- PROMPT -
Everything from the first line of the records to the line containing "#[local] Abbreviation Dev", inclusive, is to be extracted exactly, and nothing more.
··· DATA FOR REVIEW ···
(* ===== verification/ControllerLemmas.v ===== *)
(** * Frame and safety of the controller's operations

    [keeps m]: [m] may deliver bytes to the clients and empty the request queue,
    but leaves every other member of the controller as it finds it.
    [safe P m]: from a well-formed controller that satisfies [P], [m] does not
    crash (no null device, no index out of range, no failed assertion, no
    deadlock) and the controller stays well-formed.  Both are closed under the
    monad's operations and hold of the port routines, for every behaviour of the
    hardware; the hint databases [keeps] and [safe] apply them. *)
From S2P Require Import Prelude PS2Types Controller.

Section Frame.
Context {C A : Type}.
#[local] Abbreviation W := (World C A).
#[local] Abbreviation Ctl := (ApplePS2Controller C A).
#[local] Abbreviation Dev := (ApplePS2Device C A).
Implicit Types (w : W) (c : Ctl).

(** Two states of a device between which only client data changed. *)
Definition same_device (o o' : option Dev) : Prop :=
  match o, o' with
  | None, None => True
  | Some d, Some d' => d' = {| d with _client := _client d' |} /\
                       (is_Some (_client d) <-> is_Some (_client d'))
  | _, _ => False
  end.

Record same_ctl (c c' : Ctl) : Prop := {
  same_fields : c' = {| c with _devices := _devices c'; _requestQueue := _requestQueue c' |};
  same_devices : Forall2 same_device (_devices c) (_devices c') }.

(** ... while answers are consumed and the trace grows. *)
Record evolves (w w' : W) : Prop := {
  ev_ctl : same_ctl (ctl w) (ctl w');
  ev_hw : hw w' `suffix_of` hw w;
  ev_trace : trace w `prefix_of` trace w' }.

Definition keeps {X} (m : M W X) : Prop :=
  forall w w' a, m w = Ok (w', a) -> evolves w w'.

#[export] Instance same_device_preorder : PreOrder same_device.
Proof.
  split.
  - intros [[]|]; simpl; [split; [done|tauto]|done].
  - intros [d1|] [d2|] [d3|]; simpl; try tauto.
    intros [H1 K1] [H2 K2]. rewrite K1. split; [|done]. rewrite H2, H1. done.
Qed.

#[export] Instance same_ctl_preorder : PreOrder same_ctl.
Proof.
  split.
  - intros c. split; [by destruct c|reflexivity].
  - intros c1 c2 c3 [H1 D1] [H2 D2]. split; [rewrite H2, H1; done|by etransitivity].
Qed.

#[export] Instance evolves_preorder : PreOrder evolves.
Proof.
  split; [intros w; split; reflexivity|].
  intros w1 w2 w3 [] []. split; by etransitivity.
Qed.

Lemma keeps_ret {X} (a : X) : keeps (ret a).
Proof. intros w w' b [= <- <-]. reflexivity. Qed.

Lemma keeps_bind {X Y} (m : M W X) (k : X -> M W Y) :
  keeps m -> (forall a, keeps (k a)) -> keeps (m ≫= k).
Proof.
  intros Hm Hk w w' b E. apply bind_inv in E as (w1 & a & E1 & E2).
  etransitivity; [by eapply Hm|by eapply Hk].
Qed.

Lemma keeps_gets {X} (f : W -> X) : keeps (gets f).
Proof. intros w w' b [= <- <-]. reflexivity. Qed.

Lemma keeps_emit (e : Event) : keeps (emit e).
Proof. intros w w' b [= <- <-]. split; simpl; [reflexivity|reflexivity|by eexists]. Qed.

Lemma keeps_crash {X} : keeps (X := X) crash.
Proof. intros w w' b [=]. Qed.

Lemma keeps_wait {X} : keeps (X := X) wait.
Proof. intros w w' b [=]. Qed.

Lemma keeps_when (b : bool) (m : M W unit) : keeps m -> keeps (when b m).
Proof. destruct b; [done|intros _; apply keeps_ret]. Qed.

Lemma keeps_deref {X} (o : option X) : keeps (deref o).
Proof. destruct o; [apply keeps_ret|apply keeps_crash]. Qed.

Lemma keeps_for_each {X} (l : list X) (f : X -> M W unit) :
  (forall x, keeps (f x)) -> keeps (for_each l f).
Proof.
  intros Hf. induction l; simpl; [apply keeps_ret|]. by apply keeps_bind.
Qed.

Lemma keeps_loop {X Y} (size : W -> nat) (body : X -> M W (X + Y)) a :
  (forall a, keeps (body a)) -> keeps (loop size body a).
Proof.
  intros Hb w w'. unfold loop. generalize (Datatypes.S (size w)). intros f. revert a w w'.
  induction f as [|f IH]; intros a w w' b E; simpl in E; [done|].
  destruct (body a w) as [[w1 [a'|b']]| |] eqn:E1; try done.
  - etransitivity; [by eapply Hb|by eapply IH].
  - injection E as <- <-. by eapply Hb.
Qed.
···
- YOUR RESPONSE -
(* ===== verification/ControllerLemmas.v ===== *)
(** * Frame and safety of the controller's operations

    [keeps m]: [m] may deliver bytes to the clients and empty the request queue,
    but leaves every other member of the controller as it finds it.
    [safe P m]: from a well-formed controller that satisfies [P], [m] does not
    crash (no null device, no index out of range, no failed assertion, no
    deadlock) and the controller stays well-formed.  Both are closed under the
    monad's operations and hold of the port routines, for every behaviour of the
    hardware; the hint databases [keeps] and [safe] apply them. *)
From S2P Require Import Prelude PS2Types Controller.

Section Frame.
Context {C A : Type}.
#[local] Abbreviation W := (World C A).
#[local] Abbreviation Ctl := (ApplePS2Controller C A).
#[local] Abbreviation Dev := (ApplePS2Device C A).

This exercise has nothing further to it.